> _Work instruction_: Make a word-for-word copy of the entries below from their first line through the line with "check! IsRaftConfigVoter (local_peer_uuid_", and add nothing.

> _The data_:

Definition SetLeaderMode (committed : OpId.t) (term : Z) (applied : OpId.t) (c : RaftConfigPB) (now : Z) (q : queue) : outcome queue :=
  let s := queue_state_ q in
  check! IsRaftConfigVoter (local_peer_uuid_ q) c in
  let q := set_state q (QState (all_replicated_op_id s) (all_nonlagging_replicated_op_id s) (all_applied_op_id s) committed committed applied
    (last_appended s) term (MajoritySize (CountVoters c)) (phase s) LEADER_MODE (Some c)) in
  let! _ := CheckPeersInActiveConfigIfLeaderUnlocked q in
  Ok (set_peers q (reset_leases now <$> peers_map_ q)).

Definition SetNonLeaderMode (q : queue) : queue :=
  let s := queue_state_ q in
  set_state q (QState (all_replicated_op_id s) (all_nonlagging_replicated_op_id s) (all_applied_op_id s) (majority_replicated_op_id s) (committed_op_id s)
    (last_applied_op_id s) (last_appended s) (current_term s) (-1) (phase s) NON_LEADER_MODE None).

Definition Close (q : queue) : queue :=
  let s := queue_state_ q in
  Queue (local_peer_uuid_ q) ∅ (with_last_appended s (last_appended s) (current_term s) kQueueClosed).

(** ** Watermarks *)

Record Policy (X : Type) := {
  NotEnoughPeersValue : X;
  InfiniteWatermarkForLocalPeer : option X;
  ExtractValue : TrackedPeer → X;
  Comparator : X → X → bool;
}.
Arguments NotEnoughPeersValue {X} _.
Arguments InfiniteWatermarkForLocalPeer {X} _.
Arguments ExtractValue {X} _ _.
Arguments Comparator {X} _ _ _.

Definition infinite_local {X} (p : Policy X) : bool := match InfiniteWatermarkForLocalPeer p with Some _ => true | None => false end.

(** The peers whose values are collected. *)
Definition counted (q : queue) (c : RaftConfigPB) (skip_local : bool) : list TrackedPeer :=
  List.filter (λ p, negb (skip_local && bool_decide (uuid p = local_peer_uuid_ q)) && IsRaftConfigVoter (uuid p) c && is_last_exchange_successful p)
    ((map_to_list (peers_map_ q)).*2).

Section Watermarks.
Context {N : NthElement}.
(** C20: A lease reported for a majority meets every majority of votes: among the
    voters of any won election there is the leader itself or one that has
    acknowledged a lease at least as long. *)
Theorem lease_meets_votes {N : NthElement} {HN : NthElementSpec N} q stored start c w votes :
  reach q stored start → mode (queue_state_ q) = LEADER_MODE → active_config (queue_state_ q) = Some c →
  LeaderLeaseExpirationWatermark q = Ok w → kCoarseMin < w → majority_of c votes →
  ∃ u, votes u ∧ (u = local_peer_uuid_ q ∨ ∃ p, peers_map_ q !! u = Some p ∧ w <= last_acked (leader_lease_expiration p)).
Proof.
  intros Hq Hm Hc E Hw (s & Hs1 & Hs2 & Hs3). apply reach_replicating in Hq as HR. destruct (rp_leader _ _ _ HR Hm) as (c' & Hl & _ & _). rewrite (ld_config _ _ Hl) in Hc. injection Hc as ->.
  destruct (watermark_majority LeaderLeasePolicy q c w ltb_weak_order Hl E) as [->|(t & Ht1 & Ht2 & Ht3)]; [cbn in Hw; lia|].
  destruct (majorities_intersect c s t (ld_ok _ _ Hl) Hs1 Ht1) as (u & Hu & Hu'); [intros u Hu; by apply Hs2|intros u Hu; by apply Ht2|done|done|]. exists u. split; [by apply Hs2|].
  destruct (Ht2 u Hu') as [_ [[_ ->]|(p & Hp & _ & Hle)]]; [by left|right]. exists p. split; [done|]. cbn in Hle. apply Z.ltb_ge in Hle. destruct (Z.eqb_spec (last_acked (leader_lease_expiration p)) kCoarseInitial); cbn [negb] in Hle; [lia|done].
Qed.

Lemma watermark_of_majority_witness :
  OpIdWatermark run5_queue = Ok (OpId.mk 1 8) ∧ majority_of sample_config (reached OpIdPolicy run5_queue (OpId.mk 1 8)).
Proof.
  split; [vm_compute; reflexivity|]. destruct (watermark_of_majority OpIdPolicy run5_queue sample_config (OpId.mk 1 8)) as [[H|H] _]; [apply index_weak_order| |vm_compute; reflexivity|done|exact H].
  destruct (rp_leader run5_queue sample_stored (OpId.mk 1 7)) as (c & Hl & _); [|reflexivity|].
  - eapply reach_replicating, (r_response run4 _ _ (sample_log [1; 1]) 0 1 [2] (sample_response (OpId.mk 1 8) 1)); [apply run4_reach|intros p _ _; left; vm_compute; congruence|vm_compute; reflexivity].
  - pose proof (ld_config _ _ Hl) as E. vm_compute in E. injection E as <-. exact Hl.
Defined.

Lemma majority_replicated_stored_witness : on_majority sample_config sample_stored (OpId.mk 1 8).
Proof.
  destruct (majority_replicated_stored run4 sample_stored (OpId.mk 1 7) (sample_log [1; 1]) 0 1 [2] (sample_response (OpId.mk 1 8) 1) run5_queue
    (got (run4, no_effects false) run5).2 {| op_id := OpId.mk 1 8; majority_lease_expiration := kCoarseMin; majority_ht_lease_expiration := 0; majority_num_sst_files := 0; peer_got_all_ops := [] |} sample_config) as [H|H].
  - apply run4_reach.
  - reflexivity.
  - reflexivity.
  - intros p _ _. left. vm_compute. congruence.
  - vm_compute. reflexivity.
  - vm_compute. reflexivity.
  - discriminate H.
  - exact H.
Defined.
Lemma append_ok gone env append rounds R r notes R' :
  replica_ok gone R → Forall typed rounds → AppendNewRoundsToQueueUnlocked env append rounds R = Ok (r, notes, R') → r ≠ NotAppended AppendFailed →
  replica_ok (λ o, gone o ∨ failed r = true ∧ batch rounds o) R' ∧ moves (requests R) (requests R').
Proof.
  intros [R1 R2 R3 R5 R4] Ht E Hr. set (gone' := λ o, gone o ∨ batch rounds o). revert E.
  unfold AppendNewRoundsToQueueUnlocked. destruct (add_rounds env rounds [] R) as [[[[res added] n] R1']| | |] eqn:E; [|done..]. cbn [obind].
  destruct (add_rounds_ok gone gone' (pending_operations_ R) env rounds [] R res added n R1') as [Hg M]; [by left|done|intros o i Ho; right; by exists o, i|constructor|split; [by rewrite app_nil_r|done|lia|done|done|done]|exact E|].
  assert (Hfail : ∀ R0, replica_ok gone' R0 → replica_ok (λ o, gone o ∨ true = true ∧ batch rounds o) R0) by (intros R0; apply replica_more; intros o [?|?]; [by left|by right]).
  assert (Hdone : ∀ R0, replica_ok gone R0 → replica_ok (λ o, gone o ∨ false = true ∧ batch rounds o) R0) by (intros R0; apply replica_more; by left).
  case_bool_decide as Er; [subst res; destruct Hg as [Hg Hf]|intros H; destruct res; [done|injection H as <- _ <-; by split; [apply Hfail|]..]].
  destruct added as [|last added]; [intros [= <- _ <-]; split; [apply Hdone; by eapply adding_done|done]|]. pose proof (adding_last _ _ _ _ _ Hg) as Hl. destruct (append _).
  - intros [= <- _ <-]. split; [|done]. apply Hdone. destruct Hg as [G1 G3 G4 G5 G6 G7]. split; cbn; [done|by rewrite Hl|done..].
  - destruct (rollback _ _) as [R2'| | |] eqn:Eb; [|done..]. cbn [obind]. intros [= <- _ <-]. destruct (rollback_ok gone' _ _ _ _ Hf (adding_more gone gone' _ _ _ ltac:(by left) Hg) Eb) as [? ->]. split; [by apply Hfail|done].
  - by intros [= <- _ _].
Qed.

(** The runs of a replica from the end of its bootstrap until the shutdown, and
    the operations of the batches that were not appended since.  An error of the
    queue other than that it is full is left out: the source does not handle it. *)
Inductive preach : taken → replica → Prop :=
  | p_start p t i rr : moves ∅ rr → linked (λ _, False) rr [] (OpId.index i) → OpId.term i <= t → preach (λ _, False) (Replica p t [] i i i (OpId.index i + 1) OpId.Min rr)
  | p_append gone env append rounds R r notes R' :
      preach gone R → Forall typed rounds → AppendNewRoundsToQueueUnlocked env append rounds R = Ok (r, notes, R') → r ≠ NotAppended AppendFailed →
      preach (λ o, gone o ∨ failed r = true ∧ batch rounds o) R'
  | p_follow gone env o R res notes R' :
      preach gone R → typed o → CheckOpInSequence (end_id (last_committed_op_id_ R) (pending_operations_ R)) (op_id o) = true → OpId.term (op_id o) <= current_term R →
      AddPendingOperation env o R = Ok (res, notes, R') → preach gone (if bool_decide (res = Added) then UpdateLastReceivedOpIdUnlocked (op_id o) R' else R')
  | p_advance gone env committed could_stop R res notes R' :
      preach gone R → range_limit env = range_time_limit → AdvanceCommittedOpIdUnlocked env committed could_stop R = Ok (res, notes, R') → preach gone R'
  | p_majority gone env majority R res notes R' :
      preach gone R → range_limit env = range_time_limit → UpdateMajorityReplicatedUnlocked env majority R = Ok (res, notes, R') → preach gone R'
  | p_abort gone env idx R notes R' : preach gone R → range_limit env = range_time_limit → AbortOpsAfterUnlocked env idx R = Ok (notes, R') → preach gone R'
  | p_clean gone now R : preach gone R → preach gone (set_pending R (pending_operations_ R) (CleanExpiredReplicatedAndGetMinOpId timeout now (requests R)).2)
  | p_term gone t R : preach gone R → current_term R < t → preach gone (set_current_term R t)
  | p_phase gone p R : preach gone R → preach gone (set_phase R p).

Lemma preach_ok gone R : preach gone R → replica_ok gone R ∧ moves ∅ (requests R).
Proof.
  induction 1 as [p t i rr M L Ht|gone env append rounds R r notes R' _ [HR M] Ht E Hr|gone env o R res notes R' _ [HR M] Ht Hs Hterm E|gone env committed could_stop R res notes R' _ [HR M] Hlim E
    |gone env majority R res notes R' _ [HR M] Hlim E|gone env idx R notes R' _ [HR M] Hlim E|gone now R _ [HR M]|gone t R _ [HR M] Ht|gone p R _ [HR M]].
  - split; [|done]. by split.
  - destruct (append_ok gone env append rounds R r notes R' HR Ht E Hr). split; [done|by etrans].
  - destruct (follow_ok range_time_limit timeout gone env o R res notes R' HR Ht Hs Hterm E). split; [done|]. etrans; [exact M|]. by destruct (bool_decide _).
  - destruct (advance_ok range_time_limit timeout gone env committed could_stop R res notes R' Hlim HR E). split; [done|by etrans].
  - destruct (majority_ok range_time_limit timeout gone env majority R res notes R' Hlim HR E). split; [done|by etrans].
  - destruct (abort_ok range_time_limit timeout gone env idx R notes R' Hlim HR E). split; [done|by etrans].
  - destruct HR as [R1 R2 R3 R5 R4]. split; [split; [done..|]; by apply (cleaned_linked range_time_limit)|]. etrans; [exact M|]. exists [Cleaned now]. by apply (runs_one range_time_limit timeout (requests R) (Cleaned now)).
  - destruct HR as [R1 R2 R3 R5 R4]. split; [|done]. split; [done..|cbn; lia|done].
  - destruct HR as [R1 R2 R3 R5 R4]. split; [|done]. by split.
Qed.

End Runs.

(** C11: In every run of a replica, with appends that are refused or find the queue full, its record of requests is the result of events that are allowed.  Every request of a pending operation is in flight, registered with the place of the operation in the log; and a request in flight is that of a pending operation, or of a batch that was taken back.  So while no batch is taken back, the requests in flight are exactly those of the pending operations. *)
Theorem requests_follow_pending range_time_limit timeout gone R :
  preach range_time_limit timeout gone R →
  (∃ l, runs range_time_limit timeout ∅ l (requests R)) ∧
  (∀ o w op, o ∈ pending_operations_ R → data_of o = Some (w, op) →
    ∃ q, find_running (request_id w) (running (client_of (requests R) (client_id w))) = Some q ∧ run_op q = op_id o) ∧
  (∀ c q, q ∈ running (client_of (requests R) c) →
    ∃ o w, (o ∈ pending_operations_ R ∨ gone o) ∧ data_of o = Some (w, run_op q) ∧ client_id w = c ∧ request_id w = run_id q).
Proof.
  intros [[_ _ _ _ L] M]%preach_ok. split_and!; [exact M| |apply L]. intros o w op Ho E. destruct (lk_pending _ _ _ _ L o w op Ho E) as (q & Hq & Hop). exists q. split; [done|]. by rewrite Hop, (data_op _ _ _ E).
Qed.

> _Completed exercise_:
Definition SetLeaderMode (committed : OpId.t) (term : Z) (applied : OpId.t) (c : RaftConfigPB) (now : Z) (q : queue) : outcome queue :=
  let s := queue_state_ q in
  check! IsRaftConfigVoter (local_peer_uuid_ q) c in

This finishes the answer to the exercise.